The job cuts will affect Rolls-Royce globally – with the company saying job losses have been “minimized” as it has begun taking steps to control costs. Another step it announced was to integrate the company’s engineering and security teams into a single entity.
A Rolls-Royce representative declined to comment on which specific divisions would be affected by the job cuts because they have yet to be determined, but said the submarine and small modular reactor businesses, which employ a total of 4,400 people, would not be included. in. leave.
The British company currently employs 42,000 people worldwide, including 21,000 in the UK and 5,500 in the US
The company’s announcement comes as Rolls-Royce has been working on a massive overhaul of its business to help improve its financial performance. Rolls-Royce has undergone a number of restructuring efforts in recent years in response to the suspension of travel due to COVID-19.

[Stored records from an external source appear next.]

Lemma reap_core H n fl s l dead : lru_core H n fl s l dead ->
  lru_core H n fl (sl_reap_pinned_removed s) l [] /\ sl_order (sl_reap_pinned_removed s) = sl_order s /\
  sl_size (sl_reap_pinned_removed s) = lru_total H l + sum_bytes fl.
Proof.
  intros R. pose proof (reap_loop_core _ _ _ _ _ _ R) as (h' & Eloop & Hn & Hs). pose proof R as [R1 R2 R3 R4 [R5 R5'] R6 R7 R8 R9 R10 R11].
  apply Forall_app in R9 as [P1 P2]. apply Forall_app in P2 as [P2 P3].
  assert (Forall (fun e => 0 < sl_bytes e) (sl_pinned_removed s)) as P4 by (apply Forall_forall; intros e He; rewrite Forall_forall in P3; apply P3; by eapply core_removed_in).
  pose proof (sum_bytes_nonneg _ P1). pose proof (sum_bytes_nonneg _ P2). unfold sl_reap_pinned_removed. rewrite Eloop. clear Eloop.
  set (live := filter (fun e => entry_held H e = true) (sl_pinned_removed s)). set (gone := filter (fun e => entry_held H e = false) (sl_pinned_removed s)) in *.
  assert (sum_bytes (sl_pinned_removed s) = sum_bytes live + sum_bytes gone) as Esum by apply (sum_bytes_filter (entry_held H)).
  assert (live ≡ₚ filter (fun e => entry_held H e = true) (lru_retired l)) as Elive.
  { unfold live. rewrite R4, filter_app, list_filter_filter, (filter_false H dead R5'), app_nil_r.
    apply Permutation_refl', list_filter_iff. naive_solver. }
  assert (Forall (fun e => 0 < sl_bytes e) live) as P5 by (by apply positive_filter).
  assert (Forall (fun e => 0 < sl_bytes e) gone) as P6 by (by apply positive_filter).
  pose proof (sum_bytes_nonneg _ P5). pose proof (sum_bytes_nonneg _ P6).
  assert (sl_size s -! (0 + sum_bytes gone) = sum_bytes (lru_cached l).*2 + sum_bytes fl + sum_bytes live) as Esz by (rewrite sat_sub_exact; lia).
  rewrite Z.add_0_l in *.
  split; [|split; [done|]].
  - split; cbn; try done.
    + by rewrite app_nil_r.
    + by split; [apply list_subseteq_nil|].
    + by rewrite Hn.
    + intros e He. rewrite !elem_of_app in He. assert (e ∈ (lru_cached l).*2 ++ fl ++ sl_pinned_removed s) as Hin.
      { rewrite !elem_of_app. destruct He as [?|[?|[_ ?]%list_elem_of_filter]]; tauto. }
      rewrite Hs; [by apply R8|]. intros (e' & Ei & [Hu Hin']%list_elem_of_filter)%list_elem_of_fmap. assert ((e ∈ (lru_cached l).*2 \/ e ∈ fl) \/ e ∈ live) as [He'|He'] by tauto.
      * apply (core_removed_in _ _ _ _ _ _ R) in Hin'. eapply (nodup_ids_ne ((lru_cached l).*2 ++ fl) (lru_retired l) e e'); [by rewrite <- app_assoc|by apply elem_of_app|done|done].
      * apply list_elem_of_filter in He' as [Hh _]. unfold entry_held, entry_id in *. rewrite Ei in Hh. congruence.
    + rewrite !Forall_app. done.
    + rewrite Esz. lia.
  - cbn. rewrite Esz, Elive. unfold lru_total. lia.
Qed.

(** ** Retiring *)

Definition add_retired e l : LruSpec := mkLruSpec (lru_room l) (lru_cached l) (e :: lru_retired l).

Lemma move_retired es1 fl e es : es1 ++ (e :: fl) ++ es ≡ₚ es1 ++ fl ++ e :: es.
Proof. f_equiv. rewrite <- app_comm_cons. apply Permutation_middle. Qed.

Lemma retire_core H n fl e s l dead : lru_core H n (e :: fl) s l dead ->
  lru_core H n fl (sl_retire e s) (add_retired e l) dead /\ sl_order (sl_retire e s) = sl_order s.
Proof.
  intros R. pose proof (core_pinned _ _ _ _ _ _ R e ltac:(rewrite !elem_of_app; right; left; by left)) as Hp.
  pose proof (core_removed_in _ _ _ _ _ _ R) as Hrem. pose proof (core_nonneg _ _ _ _ _ _ R) as (N1 & N2 & N3). destruct R as [R1 R2 R3 R4 [R5 R5'] R6 R7 R8 R9 R10 R11].
  pose proof R6 as Hother. rewrite move_retired in R6, R7, R9. unfold sl_retire. rewrite Hp. change (sum_bytes (e :: fl)) with (sl_bytes e + sum_bytes fl) in *.
  assert (0 <= sum_bytes fl /\ 0 < sl_bytes e) as [N4 N5].
  { rewrite !Forall_app, Forall_cons in R9. destruct R9 as (_ & Hf & He & _). split; [by apply sum_bytes_nonneg|done]. }
  assert (dead ⊆ e :: lru_retired l) as Hd by (intros x Hx; right; by apply R5).
  destruct (entry_held H e) eqn:Eh; (split; [|done]); split; try done;
    cbn [sl_pinned_removed sl_set_removed sl_forget sl_set_arcs sl_set_size sl_size add_retired lru_retired lru_cached].
  - rewrite filter_cons, decide_True by done. rewrite R4. symmetry. apply Permutation_cons_append.
  - intros x Hx. apply R8. rewrite !elem_of_app, elem_of_cons in *. rewrite elem_of_nil in Hx. tauto.
  - rewrite sum_bytes_app. cbn. lia.
  - rewrite filter_cons, decide_False by congruence. done.
  - intros x Hx. change (sl_arcs _) with (sl_arcs (sl_forget e s)). rewrite forget_count, decide_False; [rewrite Z.sub_0_r; apply R8; rewrite !elem_of_app, elem_of_cons in *; tauto|].
    apply (nodup_ids_other (lru_cached l).*2 (fl ++ lru_retired l)); [done|]. rewrite !elem_of_app in *. naive_solver.
  - rewrite sat_sub_exact; lia.
  - unfold sat_sub. lia.
Qed.

Lemma without_keys key c : (without key c).*1 = filter (fun k => k <> key) c.*1.
Proof. induction c as [|[k e] c IH]; [done|]. unfold without in *. rewrite fmap_cons, !filter_cons. cbn [fst]. case_decide; [rewrite fmap_cons|]; by rewrite IH. Qed.
Lemma without_absent key c : key ∉ c.*1 -> without key c = c.
Proof.
  induction c as [|[k e] c IH]; intros Hk; [done|]. cbn in Hk. apply not_elem_of_cons in Hk as [Hne Hk]. unfold without in *. rewrite filter_cons. cbn [fst].
  by rewrite decide_True, IH.
Qed.
Lemma without_map key c : (list_to_map (without key c) : gmap CacheKey SimpleLruEntry) = delete key (list_to_map c).
Proof.
  induction c as [|[k e] c IH]; [symmetry; apply delete_empty|]. unfold without in *. rewrite filter_cons, list_to_map_cons. case_decide as E; cbn in E.
  - by rewrite list_to_map_cons, IH, delete_insert_ne.
  - destruct (decide (k = key)) as [->|]; [|done]. by rewrite IH, delete_insert_eq.
Qed.
Lemma without_perm key c e : NoDup c.*1 -> (list_to_map c : gmap CacheKey SimpleLruEntry) !! key = Some e -> c ≡ₚ (key, e) :: without key c.
Proof.
  induction c as [|[k e'] c IH]; intros Hnd He; [done|]. cbn in Hnd. apply NoDup_cons in Hnd as [Hk Hnd]. rewrite list_to_map_cons in He. unfold without in *. rewrite filter_cons.
  destruct (decide (k = key)) as [->|Hne].
  - rewrite lookup_insert_eq in He. simplify_eq. cbn [fst]. rewrite decide_False by tauto. change (filter (fun ke => ke.1 <> key) c) with (without key c). by rewrite (without_absent key c Hk).
  - rewrite lookup_insert_ne in He by done. rewrite decide_True by done. rewrite IH at 1 by done. apply Permutation_swap.
Qed.
Lemma without_values key c e : NoDup c.*1 -> (list_to_map c : gmap CacheKey SimpleLruEntry) !! key = Some e -> c.*2 ≡ₚ e :: (without key c).*2.
Proof. intros Hnd He. by rewrite (without_perm key c e Hnd He) at 1. Qed.

Lemma take_core H n s l dead key e : lru_core H n [] s l dead -> cached_entry key l = Some e ->
  lru_core H n [e] (sl_set_entries (delete key (sl_entries s)) s) (mkLruSpec (lru_room l) (without key (lru_cached l)) (lru_retired l)) dead.
Proof.
  intros [R1 R2 R3 R4 [R5 R5'] R6 R7 R8 R9 R10 R11] He. unfold cached_entry in He. pose proof (without_values key _ e R2 He) as Hv.
  assert ((lru_cached l).*2 ++ [] ++ lru_retired l ≡ₚ (without key (lru_cached l)).*2 ++ [e] ++ lru_retired l) as Hp by (rewrite Hv; cbn; apply Permutation_middle).
  rewrite Hp in R6, R7, R9. split; try done; cbn [lru_cached sl_set_entries sl_entries sl_size sl_pinned_removed].
  - rewrite without_keys. by apply NoDup_filter.
  - by rewrite without_map, R3.
  - intros x Hx. apply R8. rewrite Hv. cbn. rewrite !elem_of_app, !elem_of_cons in *. rewrite ?elem_of_app in *. rewrite elem_of_nil in Hx. tauto.
  - rewrite R10, Hv. cbn. fold (sum_bytes (without key (lru_cached l)).*2). lia.
Qed.

Lemma lookup_cached H n fl s l dead key : lru_core H n fl s l dead -> sl_entries s !! key = cached_entry key l.
Proof. intros R. by rewrite (lr_entries _ _ _ _ _ _ R). Qed.

Lemma remove_rel H n s l dead key : lru_rel H n s l dead -> lru_rel H n (sl_remove key s) (spec_remove key l) dead.
Proof.
  intros (R & Hwf & Ho). unfold sl_remove, spec_remove. rewrite (lookup_cached _ _ _ _ _ _ key R). destruct (cached_entry key l) as [e|] eqn:He; [|done].
  pose proof (take_core _ _ _ _ _ key e R He) as T. set (s1 := sl_set_entries _ s) in *.
  assert (lru_core H n [e] (sl_set_order (remove key (sl_order s)).2 s1) (mkLruSpec (lru_room l) (without key (lru_cached l)) (lru_retired l)) dead) as T1 by (destruct T; by split).
  destruct (retire_core _ _ _ _ _ _ _ T1) as [T2 Eo]. destruct (remove_keys (sl_order s) key Hwf) as (_ & Hi & _ & _ & Hw & _).
  split; [exact T2|]. cbn [s1 sl_set_entries sl_order sl_set_order] in *. rewrite Eo. cbn [lru_cached add_retired]. by rewrite without_keys, Hi, Ho.
Qed.

Lemma core_perm H n fl s room c es dead es' : es ≡ₚ es' -> lru_core H n fl s (mkLruSpec room c es) dead -> lru_core H n fl s (mkLruSpec room c es') dead.
Proof.
  intros Hp [R1 R2 R3 R4 [R5 R5'] R6 R7 R8 R9 R10 R11]. cbn [lru_retired lru_cached] in *. rewrite Hp in R4, R6, R7, R9. split; try done. cbn [lru_retired]. split; [|done].
  intros x Hx. rewrite <- Hp. by apply R5.
Qed.

Lemma clear_rel H n s l dead (iterate : gmap CacheKey SimpleLruEntry -> list (CacheKey * SimpleLruEntry)) : (forall m, iterate m ≡ₚ map_to_list m) ->
  lru_rel H n s l dead -> lru_rel H n (sl_remove_all iterate s) (spec_remove_all l) dead.
Proof.
  intros Hit (R & Hwf & Ho). unfold sl_remove_all. set (es := (iterate (sl_entries s)).*2).
  assert (es ≡ₚ (lru_cached l).*2) as Hes.
  { unfold es. rewrite Hit, (lr_entries _ _ _ _ _ _ R), map_to_list_to_map by apply R. done. }
  assert (lru_core H n es (sl_set_entries ∅ s) (mkLruSpec (lru_room l) [] (lru_retired l)) dead) as T.
  { destruct R as [R1 R2 R3 R4 R5 R6 R7 R8 R9 R10 R11]. rewrite <- Hes in R6, R7, R9. split; try done; cbn [lru_cached sl_set_entries sl_size sl_pinned_removed].
    - constructor.
    - intros x Hx. apply R8. by rewrite <- Hes.
    - rewrite R10, Hes. cbn. lia. }
  clear Hwf Ho. assert (forall s0 es retired, lru_core H n es s0 (mkLruSpec (lru_room l) [] retired) dead ->
    exists retired', retired' ≡ₚ es ++ retired /\ lru_core H n [] (foldl (fun s e => sl_retire e s) s0 es) (mkLruSpec (lru_room l) [] retired') dead) as Hfold.
  { clear. intros s0 es. revert s0. induction es as [|e es IH]; intros s0 retired T; [by exists retired|]. cbn [foldl]. apply retire_core in T as [T _].
    destruct (IH _ _ T) as (r' & Hp & T'). exists r'. split; [|done]. rewrite Hp. cbn. symmetry. apply Permutation_middle. }
  destruct (Hfold _ _ _ T) as (r' & Hp & T'). destruct (clear_keys (sl_order (foldl (fun s e => sl_retire e s) (sl_set_entries ∅ s) es))) as (Hi & _ & _ & Hw%wf_point_wf).
  apply (core_perm _ _ _ _ _ _ _ _ ((lru_cached l).*2 ++ lru_retired l)) in T'; [|by rewrite Hp, Hes]. split; [destruct T'; by split|]. done.
Qed.

(** ** Eviction *)

Lemma shed_none H x c : x <= 0 -> shed H x c = c.
Proof. intros Hx. induction c as [|ke c IH]; [done|]. cbn. rewrite (proj2 (Z.ltb_ge _ _)) by done. cbn. by rewrite IH. Qed.
Lemma shed_held H x c1 c2 : Forall (fun ke => entry_held H ke.2 = true) c1 -> shed H x (c1 ++ c2) = c1 ++ shed H x c2.
Proof. induction 1 as [|ke c1 He _ IH]; [done|]. cbn. rewrite He, andb_false_r, IH. done. Qed.

(** The search from the tail. *)
Lemma victim_split H n s l dead : lru_rel H n s l dead ->
  match sl_victim s with
  | Some key => exists c1 e c2, reverse (lru_cached l) = c1 ++ (key, e) :: c2 /\ entry_held H e = false /\ Forall (fun ke => entry_held H ke.2 = true) c1
  | None => Forall (fun ke => entry_held H ke.2 = true) (reverse (lru_cached l))
  end.
Proof.
  intros (R & Hwf & Ho). assert (iter_rev (sl_order s) = (reverse (lru_cached l)).*1) as Er.
  { destruct Hwf as (ins & acc & key & Hok). rewrite (ok_iter_rev _ _ _ _ Hok), <- (ok_iter _ _ _ _ Hok), Ho. by rewrite fmap_reverse. }
  assert (forall key e, (key, e) ∈ reverse (lru_cached l) -> sl_evictable key s = negb (entry_held H e)) as Hev.
  { intros key e He. rewrite elem_of_reverse in He. unfold sl_evictable. rewrite (lr_entries _ _ _ _ _ _ R).
    rewrite (elem_of_list_to_map_1 _ key e (lr_keys _ _ _ _ _ _ R) He). eapply held_of, (lr_counts _ _ _ _ _ _ R). apply elem_of_app. left. by apply (list_elem_of_fmap_2 snd _ (key, e)). }
  unfold sl_victim. rewrite Er. destruct (list_find _ _) as [[i key]|] eqn:Ef; cbn.
  - apply list_find_Some in Ef as (Hi & He & Hb). rewrite list_lookup_fmap in Hi. destruct (reverse (lru_cached l) !! i) as [[k e]|] eqn:Ei; [|done]. cbn in Hi. simplify_eq.
    exists (take i (reverse (lru_cached l))), e, (drop (S i) (reverse (lru_cached l))). split_and!; [by rewrite take_drop_middle| |].
    + rewrite (Hev key e) in He by (by eapply list_elem_of_lookup_2). by destruct (entry_held H e).
    + apply Forall_lookup. intros j [k' e'] Hj. apply lookup_take_Some in Hj as [Hj Hlt]. assert ((reverse (lru_cached l)).*1 !! j = Some k') as Hk by (by rewrite list_lookup_fmap, Hj).
      specialize (Hb j k' Hk Hlt). rewrite (Hev k' e') in Hb by (by eapply list_elem_of_lookup_2). cbn. by destruct (entry_held H e').
  - apply list_find_None in Ef. apply Forall_forall. intros [k e] He. rewrite Forall_forall in Ef. specialize (Ef k). rewrite (Hev k e He) in Ef. cbn. destruct (entry_held H e); [done|].
    exfalso. apply Ef; [|done]. by apply (list_elem_of_fmap_2 fst _ (k, e)).
Qed.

This engineering giant design system Used in defense aircraft as well as major airlines such as British Airways, cutting thousands of jobs 2020 Rolls-Royce earns hourly revenue as air travel demand weakens its engine Used in aircraft.
Taking advantage of Rolls-Royce’s ‘last chance’
When Erginbilgic took over in early 2023, he issued dire warnings about the company’s position relative to peers.
“Every investment we make destroys value,” the new chief executive told employees in a January conference call, adding that the company’s financial performance was “unsustainable.” this Financial Times the report said.
Erginbilgic, a former senior executive at oil and gas company BP, believes Rolls-Royce’s problems are not all related to the pandemic, although it has exacerbated them.
“Rolls-Royce has not performed for a long time and this has nothing to do with the new crown epidemic, let us be very clear. The new crown virus has caused a crisis, but the current problem has nothing to do with the crisis.” Elgin Bilgic said at the time.
“Given everything I know from talking to investors, this is our last chance.”
Since Erginbilgic made an urgent call for change, the company has managed to turn around its fortunes.he Hire a consultant Helping UK multinationals streamline and focus on improving productivity and efficiency.
These actions are already showing signs of paying off – in August, Rolls-Royce reported that operating profit for the first half of 2023 had increased fivefold compared with the same period last year, to 673 million pounds (about 820 million U.S. dollars). The company also raised its full-year profit guidance as it adheres to cost-control measures.